I hiked my princess nightgown up around my waist to step on the chair I had dragged over to the adjacent countertop. Hanging on to the side of the fridge, I leaned around the front just enough to swipe the loaf to the floor. “Ah, happiness will be hers,” I thought with optimism. I jumped down, then victoriously picked up the bag and took out two soft slices. Just the smell of it felt naughty as I laid them on the plate. I grabbed the carrots and mustard and placed them on the butcher-block. I took out my little, pink, plastic, knife and tried to cut the first carrot- it did nothing but make a small dent. I went over to the knife drawer and cautiously pulled it open. I stood there and wondered if I was allowed to use the “big” knife; but really, at this point, who was going to stop me. I wrapped my tiny fingers around the large handle as the big, shiny, blade cut the carrot into little discs; they flew all over the floor. I had seen my mother scrub those tiles obsessively, so there was no issue with following the 5-second rule and using all the brightly colored circles. Once the bread was fluorescent yellow from the mustard, I piled on the carrots and covered them with another slice.
I took the lunch tray out of the pantry and placed it on the floor. I grabbed a rose out of the weekly arrangement and put it on top- something I had seen my father do many times before. I placed the plate on the tray with a yellow napkin; her favorite color because it reminded her of sunshine- a dose of which I knew she could use. By all outward appearances, one would think this was room service from The Ritz; but that’s the problem with appearances, you never really know what’s lying underneath the surface. This tray was like our family. On the outside: happy, beautiful, people living the glamorous life in a fancy house, driving exotic cars and vacationing with celebrities. Inside: a sad, mentally ill, wife and mother, trying to find a way out of her misery while her exhausted husband and confused child looked on.

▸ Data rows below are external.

(* ===== verification/TraceScanner.v ===== *)
(** * Trace scanner ([internal/scanner/trace_scanner.go])

    Internal native transfers, from [debug_traceTransaction] call trees.  The
    scanner keeps a code cache and a flag that disables it; both belong to its
    one goroutine, so they are passed along with the world. *)
From stdpp Require Import base gmap list strings.
From Stdlib Require Import ZArith Lia Ascii String.
From stdpp Require Import base strings.
From S2P Require Import Prelude Decimal Errors Effect Retry Time Model Json Metrics Store BufferRepo Repos ReposProps Scanner Decoder LogScanner.

Definition traceLogIndexBase : Z := -100000.
Definition codeCacheMaxEntries : Z := 10000.
Definition maxCallFrameDepth : Z := 1024.

Inductive callFrame := mkFrame {
  f_Type : string; f_From : string; f_To : string; f_Value : string; f_Error : string;
  f_Calls : list callFrame }.

Definition zeroFrame : callFrame := mkFrame "" "" "" "" "" [].

(** [json.Unmarshal(raw, &frame)] *)
Definition setFrameField (calls : option (list callFrame)) (f : callFrame) (k : string) (v : json) : res callFrame :=
  let '(mkFrame ty fr to va er ca) := f in
  let k := to_lower k in
  if String.eqb k "type" then rmap (fun x => mkFrame x fr to va er ca) (decodeStr ty v)
  else if String.eqb k "from" then rmap (fun x => mkFrame ty x to va er ca) (decodeStr fr v)
  else if String.eqb k "to" then rmap (fun x => mkFrame ty fr x va er ca) (decodeStr to v)
  else if String.eqb k "value" then rmap (fun x => mkFrame ty fr to x er ca) (decodeStr va v)
  else if String.eqb k "error" then rmap (fun x => mkFrame ty fr to va x ca) (decodeStr er v)
  else if String.eqb k "calls" then
    match calls with Some cs => Ok (mkFrame ty fr to va er cs) | None => Err json_type_error end
  else Ok f.

Fixpoint unmarshalFrame (j : json) : res callFrame :=
  match j with
  | JNull => Ok zeroFrame
  | JObj fs =>
      (fix fields (acc : callFrame) (fs : list (string * json)) : res callFrame :=
         match fs with
         | [] => Ok acc
         | (k, v) :: fs' =>
             (* an array of frames, or null, when the key is [calls] *)
             let calls :=
               match v with
               | JNull => Some []
               | JArr l =>
                   (fix items (l : list json) : option (list callFrame) :=
                      match l with
                      | [] => Some []
                      | x :: l' => match unmarshalFrame x, items l' with
                                   | Ok f, Some fs => Some (f :: fs)
                                   | _, _ => None
                                   end
                      end) l
               | _ => None
               end in
             match setFrameField calls acc k v with
             | Ok acc' => fields acc' fs'
             | r => r
             end
         end) zeroFrame fs
  | _ => Err json_type_error
  end.

(** [val.SetString(s, 16)] *)
Fixpoint hex_digits (acc : Z) (s : string) : option Z :=
  match s with
  | EmptyString => Some acc
  | String c s' => match hex_val c with Some d => hex_digits (acc * 16 + d) s' | None => None end
  end.
Definition SetString16 (s : string) : option Z :=
  match s with
  | EmptyString => None
  | String "-" (String c s') => Z.opp <$> hex_digits 0 (String c s')
  | String "+" (String c s') => hex_digits 0 (String c s')
  | _ => hex_digits 0 s
  end.

(** JSON-RPC method not found, by code or by text *)
Definition isMethodNotFound (err : goerr) : bool :=
  match As_RPC err with
  | Some code => code =? -32601
  | None => false
  end ||
  let msg := Error err in
  contains "method not found" msg || contains "not available" msg || contains "does not exist" msg.

Record TraceState := mkTS { codeCache : gmap Address bool; traceUnsupported : bool }.
Definition NewTraceState : TraceState := mkTS ∅ false.

(** the scanner's goroutine *)
Definition TS (E : Type) : Type := World E * TraceState.

Definition tlift {E A} (m : M (World E) A) : M (TS E) A := fun '(w, t) =>
  let '(r, w') := m w in (r, (w', t)).

Section TraceScanner.
Context {E : Type} `{Env E, ETHClient E, TraceCaller E, Eth}.
Variables (chain_ : ChainConfig) (retryOpt : Options).

Definition isContract (addr : Address) : M (TS E) bool :=
  let* st := gets snd in
  match codeCache st !! addr with
  | Some v => ret v
  | None =>
      let* code := tlift (Do retryOpt [] (CodeAt addr)) in
      let v := 0 <? Z.of_nat (length code) in
      modify (fun s =>
        let cache := codeCache s.2 in
        let cache := if codeCacheMaxEntries <=? Z.of_nat (size cache) then ∅ else cache in
        (s.1, mkTS (<[addr := v]> cache) (traceUnsupported s.2))) ;;;
      ret v
  end.

(** [None] is the nil frame of a node without the method *)
Definition traceTransaction (txHash : Hash) : M (TS E) (option callFrame) :=
  let* raw := attempt (tlift (Do retryOpt (JStr "") (CallTrace (hashHex txHash)))) in
  match raw with
  | inr err =>
      if isMethodNotFound err
      then modify (fun s => (s.1, mkTS (codeCache s.2) true)) ;;; ret None
      else fail err
  | inl raw =>
      match unmarshalFrame raw with
      | Ok frame => ret (Some frame)
      | Err err => fail (Errorf "unmarshal trace" err)
      | Panic p => panic p
      end
  end.

Definition trace_event (txHash : string) (confirmations : Z) (blockTime : string) (counter val : Z)
    (call : callFrame) : DepositEvent :=
  mkEvent (cc_ChainID chain_) txHash (traceLogIndexBase - counter)
    (addrHex (HexToAddress (f_From call))) (addrHex (HexToAddress (f_To call))) (Some val)
    (cc_Native chain_) (cc_Decimals chain_) confirmations blockTime.

(** the value of a frame, when it is a CALL that moves any *)
Definition call_value (call : callFrame) : option Z :=
  if String.eqb (f_Type call) "CALL" && negb (String.eqb (f_Value call) "") then
    match SetString16 (trim_prefix "0x" (f_Value call)) with
    | Some v => if 0 <? v then Some v else None
    | None => None
    end
  else None.

(** The body of the loop of [collect] for one frame at [depth]; [st] is the
    counter and the events so far.  A failed lookup is ignored. *)
Fixpoint collect_frame (txHash : string) (confirmations : Z) (blockTime : string)
    (depth : Z) (call : callFrame) (st : Z * list DepositEvent) : M (World E) (Z * list DepositEvent) :=
  if negb (String.eqb (f_Error call) "") then ret st
  else
    let* st1 :=
      match call_value call with
      | Some val =>
          let* has := attempt (Has (cc_ChainID chain_) (addrHex (HexToAddress (f_To call)))) in
          match has with
          | inl true => ret (st.1 + 1, st.2 ++ [trace_event txHash confirmations blockTime st.1 val call])
          | _ => ret st
          end
      | None => ret st
      end in
    if maxCallFrameDepth <? depth + 1 then ret st1
    else
      (fix loop (calls : list callFrame) (st : Z * list DepositEvent) : M (World E) (Z * list DepositEvent) :=
         match calls with
         | [] => ret st
         | c :: rest => let* st' := collect_frame txHash confirmations blockTime (depth + 1) c st in loop rest st'
         end) (f_Calls call) st1.

Definition collect (calls : list callFrame) (txHash : string) (confirmations : Z) (blockTime : string)
    (st : Z * list DepositEvent) : M (World E) (Z * list DepositEvent) :=
  foldM (fun st c => collect_frame txHash confirmations blockTime 0 c st) st calls.

(** the transactions of the block *)
Fixpoint trace_txs (confirmations : Z) (blockTime : string) (txs : list Tx) (st : Z * list DepositEvent)
    : M (TS E) (list DepositEvent) :=
  match txs with
  | [] => ret st.2
  | tx :: rest =>
      match tx_To tx with
      | None => trace_txs confirmations blockTime rest st
      | Some to =>
          let* isC := wrapf ("isContract " +:+ addrHex to) (isContract to) in
          if negb isC then trace_txs confirmations blockTime rest st
          else
            let* root := attempt (traceTransaction (tx_Hash tx)) in
            match root with
            | inr _ => trace_txs confirmations blockTime rest st (* logged, transaction skipped *)
            | inl root =>
                let* off := gets (fun s => traceUnsupported s.2) in
                match root with
                | Some frame =>
                    if (off : bool) then ret st.2
                    else
                      let* st' := tlift (collect (f_Calls frame) (hashHex (tx_Hash tx)) confirmations blockTime st) in
                      trace_txs confirmations blockTime rest st'
                | None => ret st.2
                end
            end
      end
  end.

Definition TraceScanner_ScanBlock (blockNumber confirmations : Z) : M (TS E) (list DepositEvent) :=
  let* off := gets (fun s => traceUnsupported s.2) in
  if (off : bool) then ret []
  else
    let* block := tlift (wrapf ("get block " +:+ dec blockNumber) (Do retryOpt None (BlockByNumber blockNumber))) in
    match block with
    | None => ret []
    | Some block => trace_txs confirmations (blockTimeOf block) (b_Transactions block) (0, [])
    end.
End TraceScanner.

I reached the top of the stairs and paused, not knowing how she would react to my gesture. I felt like the “mommy” now, responsible for her health and happiness. I will never forget the look on her face, sitting there in her fancy nightgown as I placed the tray on her bed. Her lips formed the biggest smile I had ever seen as she thanked me profusely for my efforts; even managing to take a big bite just to show her appreciation. In my mind, with that smile, she accepted my assistance. Never mind I was only four years old, a role-reversal had taken place.
There are certain markers with which society measures adulthood. You can drive when you are 17, you can fight for your country at 18, you can drink and vote at 21. Some may think that getting married, or having a child makes you a “grown-up.” For me, that was never the case. At four years old, I didn’t realize the impact my mother’s illness would have on my life- there was no fear, no anticipation of what tomorrow would bring. At four years old you don’t think, you just do- you bounce on a trampoline, you dive into the deep end, or you take care of your bi-polar mother like she once took care of you.